- Problem statement:
Lines below that hold the word "Scope" must be copied in full.

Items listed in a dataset
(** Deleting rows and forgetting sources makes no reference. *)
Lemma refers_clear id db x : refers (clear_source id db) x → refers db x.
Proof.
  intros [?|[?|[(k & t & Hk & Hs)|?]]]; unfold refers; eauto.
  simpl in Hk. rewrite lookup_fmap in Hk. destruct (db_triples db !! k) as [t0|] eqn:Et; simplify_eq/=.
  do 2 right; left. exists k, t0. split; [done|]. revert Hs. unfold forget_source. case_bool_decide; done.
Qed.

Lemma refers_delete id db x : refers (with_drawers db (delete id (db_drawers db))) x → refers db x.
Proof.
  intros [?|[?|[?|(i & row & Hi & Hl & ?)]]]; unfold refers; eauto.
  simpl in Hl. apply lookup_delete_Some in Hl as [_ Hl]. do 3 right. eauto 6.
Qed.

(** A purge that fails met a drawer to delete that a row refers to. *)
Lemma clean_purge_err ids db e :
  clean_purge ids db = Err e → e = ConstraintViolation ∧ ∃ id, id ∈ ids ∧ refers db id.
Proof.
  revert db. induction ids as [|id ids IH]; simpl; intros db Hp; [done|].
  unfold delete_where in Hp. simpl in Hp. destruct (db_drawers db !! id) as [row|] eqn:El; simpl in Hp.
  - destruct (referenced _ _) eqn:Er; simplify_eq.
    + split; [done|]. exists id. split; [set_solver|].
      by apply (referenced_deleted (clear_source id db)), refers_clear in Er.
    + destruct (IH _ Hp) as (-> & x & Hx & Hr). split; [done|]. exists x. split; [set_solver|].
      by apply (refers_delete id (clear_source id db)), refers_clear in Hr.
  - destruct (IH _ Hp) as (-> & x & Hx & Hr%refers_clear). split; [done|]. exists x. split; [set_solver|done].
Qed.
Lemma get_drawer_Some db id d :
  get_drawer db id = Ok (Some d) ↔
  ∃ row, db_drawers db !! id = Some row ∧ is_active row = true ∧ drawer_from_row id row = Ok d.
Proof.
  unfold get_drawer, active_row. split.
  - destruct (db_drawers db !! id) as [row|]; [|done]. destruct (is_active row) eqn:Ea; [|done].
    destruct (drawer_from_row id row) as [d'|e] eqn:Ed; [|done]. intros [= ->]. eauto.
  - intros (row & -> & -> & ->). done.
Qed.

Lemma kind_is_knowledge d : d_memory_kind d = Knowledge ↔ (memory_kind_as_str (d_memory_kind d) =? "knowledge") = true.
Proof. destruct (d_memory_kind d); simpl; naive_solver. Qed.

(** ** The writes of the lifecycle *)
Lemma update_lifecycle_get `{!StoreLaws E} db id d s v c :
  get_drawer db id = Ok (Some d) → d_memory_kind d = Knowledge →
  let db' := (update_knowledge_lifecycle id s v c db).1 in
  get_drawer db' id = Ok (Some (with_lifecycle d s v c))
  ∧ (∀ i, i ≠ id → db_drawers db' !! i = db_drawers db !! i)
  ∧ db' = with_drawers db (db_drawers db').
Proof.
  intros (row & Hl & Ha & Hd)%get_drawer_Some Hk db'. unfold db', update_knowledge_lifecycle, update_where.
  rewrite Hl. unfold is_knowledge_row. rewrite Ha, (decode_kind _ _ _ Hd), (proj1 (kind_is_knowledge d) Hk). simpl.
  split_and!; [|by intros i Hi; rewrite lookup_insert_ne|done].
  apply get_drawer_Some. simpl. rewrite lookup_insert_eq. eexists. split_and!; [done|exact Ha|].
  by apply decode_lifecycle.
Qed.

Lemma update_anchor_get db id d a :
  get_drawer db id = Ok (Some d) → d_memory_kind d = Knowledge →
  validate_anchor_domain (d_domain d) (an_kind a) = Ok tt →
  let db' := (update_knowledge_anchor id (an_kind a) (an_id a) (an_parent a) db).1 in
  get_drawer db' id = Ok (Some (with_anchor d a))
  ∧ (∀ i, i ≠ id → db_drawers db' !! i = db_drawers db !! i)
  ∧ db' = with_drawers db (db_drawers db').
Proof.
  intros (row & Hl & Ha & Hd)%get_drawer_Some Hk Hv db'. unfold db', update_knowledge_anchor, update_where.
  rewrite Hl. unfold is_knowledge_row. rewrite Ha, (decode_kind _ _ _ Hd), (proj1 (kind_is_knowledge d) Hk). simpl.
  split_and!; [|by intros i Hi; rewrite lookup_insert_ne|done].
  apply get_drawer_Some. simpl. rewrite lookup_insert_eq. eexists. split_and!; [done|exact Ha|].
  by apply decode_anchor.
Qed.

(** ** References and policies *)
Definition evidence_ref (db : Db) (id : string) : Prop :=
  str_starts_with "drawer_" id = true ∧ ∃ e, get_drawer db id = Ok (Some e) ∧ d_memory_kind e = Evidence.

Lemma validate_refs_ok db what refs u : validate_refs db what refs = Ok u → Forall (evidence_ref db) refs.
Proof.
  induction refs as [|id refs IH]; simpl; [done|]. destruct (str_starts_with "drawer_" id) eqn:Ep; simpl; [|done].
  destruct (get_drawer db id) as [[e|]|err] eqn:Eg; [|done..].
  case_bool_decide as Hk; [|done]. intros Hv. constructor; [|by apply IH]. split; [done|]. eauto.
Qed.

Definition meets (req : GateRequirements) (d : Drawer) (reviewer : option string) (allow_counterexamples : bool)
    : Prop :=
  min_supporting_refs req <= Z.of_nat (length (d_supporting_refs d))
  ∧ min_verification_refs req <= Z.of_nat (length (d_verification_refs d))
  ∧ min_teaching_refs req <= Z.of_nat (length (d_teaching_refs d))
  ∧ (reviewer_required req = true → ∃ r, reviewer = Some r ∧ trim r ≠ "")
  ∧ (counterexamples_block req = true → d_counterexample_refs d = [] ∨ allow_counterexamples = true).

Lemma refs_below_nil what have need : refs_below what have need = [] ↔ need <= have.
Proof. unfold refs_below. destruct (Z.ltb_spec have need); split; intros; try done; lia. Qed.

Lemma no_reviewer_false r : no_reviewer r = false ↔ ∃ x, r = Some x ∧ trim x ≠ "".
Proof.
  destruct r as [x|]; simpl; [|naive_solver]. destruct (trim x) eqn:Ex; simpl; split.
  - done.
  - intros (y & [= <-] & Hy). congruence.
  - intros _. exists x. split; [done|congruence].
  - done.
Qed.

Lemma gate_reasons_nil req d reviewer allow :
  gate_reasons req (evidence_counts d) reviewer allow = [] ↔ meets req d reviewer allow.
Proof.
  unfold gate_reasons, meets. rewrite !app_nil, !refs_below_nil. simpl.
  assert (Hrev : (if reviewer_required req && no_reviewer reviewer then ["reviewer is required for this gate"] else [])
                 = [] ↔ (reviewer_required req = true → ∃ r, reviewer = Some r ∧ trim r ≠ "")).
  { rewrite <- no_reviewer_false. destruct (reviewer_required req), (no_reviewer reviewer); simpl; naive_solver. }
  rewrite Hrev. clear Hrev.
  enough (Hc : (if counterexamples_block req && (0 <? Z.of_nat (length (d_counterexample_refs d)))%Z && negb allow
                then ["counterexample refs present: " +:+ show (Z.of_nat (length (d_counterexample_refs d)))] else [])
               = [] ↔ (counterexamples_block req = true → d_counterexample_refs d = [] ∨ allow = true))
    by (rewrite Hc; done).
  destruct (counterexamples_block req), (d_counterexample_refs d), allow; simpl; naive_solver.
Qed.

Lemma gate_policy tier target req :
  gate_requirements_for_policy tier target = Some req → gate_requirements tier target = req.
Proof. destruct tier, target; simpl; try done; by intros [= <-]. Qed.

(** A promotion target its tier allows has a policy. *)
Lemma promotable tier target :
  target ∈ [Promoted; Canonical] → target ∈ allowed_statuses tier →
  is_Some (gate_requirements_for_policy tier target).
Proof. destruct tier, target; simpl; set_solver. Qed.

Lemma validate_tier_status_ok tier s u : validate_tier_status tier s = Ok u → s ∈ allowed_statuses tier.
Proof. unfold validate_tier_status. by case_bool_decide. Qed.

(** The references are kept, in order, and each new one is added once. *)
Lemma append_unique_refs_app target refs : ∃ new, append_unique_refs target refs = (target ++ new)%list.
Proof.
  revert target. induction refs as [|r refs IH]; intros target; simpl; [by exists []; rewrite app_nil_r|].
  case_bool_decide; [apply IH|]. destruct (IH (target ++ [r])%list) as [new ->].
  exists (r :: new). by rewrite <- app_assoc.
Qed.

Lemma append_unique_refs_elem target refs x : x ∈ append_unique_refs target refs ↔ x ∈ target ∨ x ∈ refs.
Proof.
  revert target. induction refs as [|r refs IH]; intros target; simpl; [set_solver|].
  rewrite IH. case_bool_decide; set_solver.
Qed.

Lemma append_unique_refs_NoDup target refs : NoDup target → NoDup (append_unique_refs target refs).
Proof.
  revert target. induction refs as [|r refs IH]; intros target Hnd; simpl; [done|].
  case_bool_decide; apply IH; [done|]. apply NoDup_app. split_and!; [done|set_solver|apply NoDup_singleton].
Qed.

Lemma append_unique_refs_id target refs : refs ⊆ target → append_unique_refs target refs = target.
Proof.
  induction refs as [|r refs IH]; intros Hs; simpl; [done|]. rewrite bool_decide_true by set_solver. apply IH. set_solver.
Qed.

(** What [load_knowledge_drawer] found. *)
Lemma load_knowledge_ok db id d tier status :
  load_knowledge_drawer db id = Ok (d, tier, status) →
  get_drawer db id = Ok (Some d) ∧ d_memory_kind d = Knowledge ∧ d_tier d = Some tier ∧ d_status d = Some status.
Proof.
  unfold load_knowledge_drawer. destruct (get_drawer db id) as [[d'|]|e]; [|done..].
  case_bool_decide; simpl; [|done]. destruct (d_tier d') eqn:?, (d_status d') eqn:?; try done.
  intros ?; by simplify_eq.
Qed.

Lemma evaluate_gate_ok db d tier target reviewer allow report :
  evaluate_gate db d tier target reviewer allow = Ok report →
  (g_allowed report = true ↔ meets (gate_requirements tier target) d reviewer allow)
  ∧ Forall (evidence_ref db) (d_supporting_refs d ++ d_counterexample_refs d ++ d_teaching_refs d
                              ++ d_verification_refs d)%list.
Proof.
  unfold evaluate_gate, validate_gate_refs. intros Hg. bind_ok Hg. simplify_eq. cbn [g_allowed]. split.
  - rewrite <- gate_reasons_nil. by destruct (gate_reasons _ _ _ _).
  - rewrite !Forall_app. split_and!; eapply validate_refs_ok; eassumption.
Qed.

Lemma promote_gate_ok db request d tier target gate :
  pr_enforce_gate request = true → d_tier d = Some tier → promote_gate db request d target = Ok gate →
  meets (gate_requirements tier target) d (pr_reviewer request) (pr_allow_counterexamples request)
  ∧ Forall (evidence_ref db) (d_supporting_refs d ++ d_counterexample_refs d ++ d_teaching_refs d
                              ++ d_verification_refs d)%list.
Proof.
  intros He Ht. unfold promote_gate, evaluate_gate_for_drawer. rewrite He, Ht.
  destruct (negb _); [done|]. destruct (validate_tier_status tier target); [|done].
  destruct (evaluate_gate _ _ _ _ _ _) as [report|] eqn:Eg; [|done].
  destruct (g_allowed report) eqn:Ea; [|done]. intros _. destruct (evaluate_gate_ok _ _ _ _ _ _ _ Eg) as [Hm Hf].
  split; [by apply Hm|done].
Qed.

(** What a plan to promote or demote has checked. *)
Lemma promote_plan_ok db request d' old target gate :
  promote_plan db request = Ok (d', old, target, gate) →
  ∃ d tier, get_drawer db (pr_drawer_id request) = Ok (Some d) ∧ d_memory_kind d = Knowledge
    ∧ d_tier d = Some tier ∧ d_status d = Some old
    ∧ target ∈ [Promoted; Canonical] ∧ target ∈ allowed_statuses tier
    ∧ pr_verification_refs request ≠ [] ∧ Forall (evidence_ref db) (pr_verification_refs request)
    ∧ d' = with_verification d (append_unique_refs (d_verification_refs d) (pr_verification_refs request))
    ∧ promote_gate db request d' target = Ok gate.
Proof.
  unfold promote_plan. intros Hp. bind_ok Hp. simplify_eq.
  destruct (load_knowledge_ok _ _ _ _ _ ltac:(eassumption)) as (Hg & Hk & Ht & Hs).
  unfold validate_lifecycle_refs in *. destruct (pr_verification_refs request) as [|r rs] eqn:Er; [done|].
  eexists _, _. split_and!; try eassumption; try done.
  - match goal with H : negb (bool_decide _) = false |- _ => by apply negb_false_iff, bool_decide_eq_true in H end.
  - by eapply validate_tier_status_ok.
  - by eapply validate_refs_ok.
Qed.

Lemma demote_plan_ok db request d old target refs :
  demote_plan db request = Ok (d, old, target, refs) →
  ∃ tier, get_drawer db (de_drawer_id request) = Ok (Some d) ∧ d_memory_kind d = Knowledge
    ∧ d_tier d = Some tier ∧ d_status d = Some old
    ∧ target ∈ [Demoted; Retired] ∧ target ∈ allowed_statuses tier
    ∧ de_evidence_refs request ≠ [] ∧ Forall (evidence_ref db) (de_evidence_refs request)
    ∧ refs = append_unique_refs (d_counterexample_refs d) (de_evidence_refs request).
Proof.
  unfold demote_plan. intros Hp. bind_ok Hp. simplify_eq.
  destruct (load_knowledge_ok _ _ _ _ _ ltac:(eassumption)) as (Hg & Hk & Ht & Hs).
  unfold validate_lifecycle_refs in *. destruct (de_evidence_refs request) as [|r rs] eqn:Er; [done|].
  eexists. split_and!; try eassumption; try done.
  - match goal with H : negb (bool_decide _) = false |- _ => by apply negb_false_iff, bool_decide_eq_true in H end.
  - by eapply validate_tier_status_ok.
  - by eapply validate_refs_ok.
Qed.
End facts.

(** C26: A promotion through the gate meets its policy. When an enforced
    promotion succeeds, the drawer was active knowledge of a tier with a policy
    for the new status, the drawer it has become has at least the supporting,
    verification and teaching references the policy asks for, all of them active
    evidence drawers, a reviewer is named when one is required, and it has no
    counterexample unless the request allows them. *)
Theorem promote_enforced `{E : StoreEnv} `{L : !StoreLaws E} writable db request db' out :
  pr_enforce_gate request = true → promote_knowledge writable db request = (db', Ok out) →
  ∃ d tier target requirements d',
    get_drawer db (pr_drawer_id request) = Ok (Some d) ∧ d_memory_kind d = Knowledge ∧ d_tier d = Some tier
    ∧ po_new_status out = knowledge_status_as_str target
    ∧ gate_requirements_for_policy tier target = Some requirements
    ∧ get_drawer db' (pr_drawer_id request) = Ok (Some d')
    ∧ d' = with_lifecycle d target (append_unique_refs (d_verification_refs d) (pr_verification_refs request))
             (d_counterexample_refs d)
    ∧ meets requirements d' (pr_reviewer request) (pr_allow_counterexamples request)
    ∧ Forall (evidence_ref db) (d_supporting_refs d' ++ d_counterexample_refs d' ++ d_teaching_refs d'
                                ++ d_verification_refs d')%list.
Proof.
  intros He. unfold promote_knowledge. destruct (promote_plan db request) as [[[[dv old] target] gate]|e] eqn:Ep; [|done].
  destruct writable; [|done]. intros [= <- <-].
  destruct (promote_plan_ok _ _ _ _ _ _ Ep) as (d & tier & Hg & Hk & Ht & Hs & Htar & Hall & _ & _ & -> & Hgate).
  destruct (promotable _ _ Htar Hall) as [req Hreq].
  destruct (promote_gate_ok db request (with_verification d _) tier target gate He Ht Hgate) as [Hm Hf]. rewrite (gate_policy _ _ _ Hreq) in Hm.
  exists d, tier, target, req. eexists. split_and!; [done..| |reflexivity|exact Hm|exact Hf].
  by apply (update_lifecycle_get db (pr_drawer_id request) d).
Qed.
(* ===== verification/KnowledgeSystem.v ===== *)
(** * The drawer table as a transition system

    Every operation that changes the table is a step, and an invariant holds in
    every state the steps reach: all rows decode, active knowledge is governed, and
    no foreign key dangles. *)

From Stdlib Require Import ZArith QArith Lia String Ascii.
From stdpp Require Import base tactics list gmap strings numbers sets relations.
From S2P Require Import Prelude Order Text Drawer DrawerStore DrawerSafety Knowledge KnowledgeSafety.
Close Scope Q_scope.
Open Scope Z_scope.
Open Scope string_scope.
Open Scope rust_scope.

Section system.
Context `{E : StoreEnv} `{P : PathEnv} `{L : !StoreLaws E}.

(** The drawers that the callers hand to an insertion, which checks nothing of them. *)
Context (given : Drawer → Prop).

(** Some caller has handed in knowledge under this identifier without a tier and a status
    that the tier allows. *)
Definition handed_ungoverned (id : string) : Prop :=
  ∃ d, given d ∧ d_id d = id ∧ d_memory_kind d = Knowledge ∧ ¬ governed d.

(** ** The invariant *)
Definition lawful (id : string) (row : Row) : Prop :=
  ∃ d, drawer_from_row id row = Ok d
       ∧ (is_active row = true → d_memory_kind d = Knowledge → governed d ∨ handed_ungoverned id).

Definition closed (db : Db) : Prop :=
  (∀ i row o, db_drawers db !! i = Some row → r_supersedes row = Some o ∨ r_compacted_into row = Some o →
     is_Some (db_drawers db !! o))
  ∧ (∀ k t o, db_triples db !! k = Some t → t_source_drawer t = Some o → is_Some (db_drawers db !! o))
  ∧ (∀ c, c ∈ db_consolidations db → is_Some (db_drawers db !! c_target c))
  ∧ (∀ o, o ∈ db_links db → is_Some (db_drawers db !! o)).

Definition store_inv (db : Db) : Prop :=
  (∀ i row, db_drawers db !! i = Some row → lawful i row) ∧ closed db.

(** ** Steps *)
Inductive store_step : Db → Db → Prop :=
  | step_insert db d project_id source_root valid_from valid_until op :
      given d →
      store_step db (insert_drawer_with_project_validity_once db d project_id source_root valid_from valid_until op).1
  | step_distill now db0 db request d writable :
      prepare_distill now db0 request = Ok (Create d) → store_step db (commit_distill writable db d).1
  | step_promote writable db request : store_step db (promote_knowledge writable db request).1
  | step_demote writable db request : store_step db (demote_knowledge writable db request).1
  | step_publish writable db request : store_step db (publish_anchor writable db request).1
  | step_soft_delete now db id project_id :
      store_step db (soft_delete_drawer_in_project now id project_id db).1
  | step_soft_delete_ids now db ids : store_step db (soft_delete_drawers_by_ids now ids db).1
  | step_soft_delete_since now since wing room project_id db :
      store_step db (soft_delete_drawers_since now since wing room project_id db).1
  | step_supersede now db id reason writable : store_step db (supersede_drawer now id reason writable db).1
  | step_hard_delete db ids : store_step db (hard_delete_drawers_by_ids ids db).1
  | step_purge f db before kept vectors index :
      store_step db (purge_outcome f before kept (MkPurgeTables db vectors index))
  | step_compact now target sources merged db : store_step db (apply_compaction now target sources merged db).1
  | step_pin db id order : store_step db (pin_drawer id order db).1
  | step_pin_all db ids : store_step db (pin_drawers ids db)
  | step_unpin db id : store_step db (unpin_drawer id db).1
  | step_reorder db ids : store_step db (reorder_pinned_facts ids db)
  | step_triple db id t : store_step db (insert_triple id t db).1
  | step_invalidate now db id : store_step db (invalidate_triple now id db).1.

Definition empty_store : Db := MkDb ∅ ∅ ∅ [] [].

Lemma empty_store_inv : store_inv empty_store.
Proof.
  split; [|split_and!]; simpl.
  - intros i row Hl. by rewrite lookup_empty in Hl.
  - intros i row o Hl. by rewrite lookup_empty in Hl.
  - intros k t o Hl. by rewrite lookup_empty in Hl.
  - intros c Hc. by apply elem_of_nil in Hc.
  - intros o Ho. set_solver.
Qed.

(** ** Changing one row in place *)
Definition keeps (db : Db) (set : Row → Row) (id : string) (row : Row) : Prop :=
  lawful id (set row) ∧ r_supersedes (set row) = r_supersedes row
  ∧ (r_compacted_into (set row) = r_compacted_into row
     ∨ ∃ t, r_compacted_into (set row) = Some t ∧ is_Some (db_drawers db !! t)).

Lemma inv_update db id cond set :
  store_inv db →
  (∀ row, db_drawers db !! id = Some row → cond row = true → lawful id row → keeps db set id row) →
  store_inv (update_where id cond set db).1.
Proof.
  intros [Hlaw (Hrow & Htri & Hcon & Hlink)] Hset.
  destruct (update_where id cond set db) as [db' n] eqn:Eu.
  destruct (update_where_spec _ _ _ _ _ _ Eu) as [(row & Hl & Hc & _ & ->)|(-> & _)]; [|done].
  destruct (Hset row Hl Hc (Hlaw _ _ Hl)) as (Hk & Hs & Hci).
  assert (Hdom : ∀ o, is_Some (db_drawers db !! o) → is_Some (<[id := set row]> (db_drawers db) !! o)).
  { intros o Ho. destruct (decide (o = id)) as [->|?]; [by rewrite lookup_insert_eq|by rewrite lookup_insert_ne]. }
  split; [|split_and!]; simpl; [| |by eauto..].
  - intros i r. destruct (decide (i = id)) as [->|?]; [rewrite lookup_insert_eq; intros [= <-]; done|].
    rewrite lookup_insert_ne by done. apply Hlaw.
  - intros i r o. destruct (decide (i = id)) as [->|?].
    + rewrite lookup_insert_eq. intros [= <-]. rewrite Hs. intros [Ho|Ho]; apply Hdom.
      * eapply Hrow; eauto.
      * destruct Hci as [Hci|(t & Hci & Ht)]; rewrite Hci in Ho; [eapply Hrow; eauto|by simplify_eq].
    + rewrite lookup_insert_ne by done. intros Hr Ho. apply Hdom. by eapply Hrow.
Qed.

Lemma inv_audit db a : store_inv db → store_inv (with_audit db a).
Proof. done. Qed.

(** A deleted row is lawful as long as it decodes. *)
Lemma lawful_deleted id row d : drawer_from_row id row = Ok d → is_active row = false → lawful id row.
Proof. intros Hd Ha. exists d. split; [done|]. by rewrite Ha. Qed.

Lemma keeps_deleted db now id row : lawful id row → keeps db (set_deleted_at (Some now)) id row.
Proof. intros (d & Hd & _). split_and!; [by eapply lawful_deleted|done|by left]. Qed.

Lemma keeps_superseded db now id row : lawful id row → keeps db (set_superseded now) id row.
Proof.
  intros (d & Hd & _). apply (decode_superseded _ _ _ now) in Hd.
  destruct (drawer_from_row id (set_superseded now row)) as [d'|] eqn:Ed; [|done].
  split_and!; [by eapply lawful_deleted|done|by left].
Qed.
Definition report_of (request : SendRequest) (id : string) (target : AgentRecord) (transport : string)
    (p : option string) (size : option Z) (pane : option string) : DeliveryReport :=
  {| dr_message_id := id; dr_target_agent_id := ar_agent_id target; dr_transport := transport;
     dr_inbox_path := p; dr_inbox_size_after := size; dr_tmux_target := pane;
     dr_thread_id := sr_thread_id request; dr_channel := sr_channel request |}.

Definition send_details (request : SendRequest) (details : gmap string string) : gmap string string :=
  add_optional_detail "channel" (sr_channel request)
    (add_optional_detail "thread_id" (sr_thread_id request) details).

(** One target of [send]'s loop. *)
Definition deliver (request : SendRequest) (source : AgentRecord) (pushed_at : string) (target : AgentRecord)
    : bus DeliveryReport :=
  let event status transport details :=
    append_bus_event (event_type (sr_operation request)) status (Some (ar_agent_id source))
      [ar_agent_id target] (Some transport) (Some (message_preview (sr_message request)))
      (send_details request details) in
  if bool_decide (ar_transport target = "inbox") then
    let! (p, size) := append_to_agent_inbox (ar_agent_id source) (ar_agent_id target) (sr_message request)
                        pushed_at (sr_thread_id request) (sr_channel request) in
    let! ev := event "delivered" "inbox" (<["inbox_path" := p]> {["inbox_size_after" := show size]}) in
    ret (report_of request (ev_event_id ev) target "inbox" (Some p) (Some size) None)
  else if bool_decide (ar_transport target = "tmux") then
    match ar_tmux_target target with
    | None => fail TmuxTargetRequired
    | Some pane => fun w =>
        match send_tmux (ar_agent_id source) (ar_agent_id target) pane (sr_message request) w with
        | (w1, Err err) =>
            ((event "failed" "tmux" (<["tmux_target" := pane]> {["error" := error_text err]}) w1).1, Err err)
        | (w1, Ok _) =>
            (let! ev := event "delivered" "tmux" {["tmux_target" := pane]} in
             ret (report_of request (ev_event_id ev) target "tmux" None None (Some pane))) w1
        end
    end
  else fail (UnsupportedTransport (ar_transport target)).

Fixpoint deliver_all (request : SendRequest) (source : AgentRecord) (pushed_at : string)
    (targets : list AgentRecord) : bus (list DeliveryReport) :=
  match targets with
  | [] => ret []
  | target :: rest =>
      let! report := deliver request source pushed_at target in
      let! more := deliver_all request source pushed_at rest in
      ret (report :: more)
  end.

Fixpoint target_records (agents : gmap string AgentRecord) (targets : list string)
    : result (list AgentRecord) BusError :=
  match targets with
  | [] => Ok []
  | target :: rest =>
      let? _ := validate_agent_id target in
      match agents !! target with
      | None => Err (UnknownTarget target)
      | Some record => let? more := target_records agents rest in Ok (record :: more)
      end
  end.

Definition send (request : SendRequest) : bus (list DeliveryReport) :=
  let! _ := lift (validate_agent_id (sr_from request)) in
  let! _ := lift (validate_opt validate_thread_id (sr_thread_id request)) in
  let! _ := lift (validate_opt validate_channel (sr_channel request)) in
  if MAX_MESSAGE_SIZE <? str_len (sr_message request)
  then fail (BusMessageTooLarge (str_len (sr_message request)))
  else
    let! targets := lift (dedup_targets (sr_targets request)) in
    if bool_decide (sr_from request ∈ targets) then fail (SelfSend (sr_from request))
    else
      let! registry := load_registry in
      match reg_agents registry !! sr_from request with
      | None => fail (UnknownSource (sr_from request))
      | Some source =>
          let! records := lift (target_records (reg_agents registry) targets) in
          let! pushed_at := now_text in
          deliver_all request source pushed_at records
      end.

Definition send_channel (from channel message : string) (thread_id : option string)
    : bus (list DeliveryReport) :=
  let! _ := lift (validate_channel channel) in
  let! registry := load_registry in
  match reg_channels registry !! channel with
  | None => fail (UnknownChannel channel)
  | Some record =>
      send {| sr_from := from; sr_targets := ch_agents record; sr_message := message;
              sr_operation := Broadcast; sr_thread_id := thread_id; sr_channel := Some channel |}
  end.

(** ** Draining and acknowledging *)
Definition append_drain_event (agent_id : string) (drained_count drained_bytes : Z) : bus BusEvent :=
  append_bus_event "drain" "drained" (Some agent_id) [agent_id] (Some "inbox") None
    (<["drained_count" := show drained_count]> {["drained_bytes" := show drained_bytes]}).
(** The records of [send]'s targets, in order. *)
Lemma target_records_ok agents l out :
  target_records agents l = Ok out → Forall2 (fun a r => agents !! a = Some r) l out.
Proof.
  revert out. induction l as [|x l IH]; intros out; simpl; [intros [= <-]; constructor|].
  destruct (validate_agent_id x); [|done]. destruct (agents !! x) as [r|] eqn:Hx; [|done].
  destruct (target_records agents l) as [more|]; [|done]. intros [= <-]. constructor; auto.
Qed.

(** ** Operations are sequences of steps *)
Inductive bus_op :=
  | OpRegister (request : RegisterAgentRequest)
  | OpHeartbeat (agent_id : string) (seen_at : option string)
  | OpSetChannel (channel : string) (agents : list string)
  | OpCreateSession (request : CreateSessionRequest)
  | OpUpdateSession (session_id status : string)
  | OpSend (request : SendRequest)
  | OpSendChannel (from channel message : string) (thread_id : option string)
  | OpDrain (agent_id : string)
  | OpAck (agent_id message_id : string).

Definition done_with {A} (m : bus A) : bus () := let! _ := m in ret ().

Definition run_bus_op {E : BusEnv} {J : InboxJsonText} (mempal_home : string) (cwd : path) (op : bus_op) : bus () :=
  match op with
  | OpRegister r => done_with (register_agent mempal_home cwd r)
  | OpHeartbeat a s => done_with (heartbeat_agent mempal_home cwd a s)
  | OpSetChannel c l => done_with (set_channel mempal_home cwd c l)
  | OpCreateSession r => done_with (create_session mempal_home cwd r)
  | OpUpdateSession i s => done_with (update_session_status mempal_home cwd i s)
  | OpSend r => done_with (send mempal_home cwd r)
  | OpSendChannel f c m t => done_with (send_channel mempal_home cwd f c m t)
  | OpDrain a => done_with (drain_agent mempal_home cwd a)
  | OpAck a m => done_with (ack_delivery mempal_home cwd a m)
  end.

- Reply:
Close Scope Q_scope.
Open Scope Z_scope.
Open Scope string_scope.
Open Scope rust_scope.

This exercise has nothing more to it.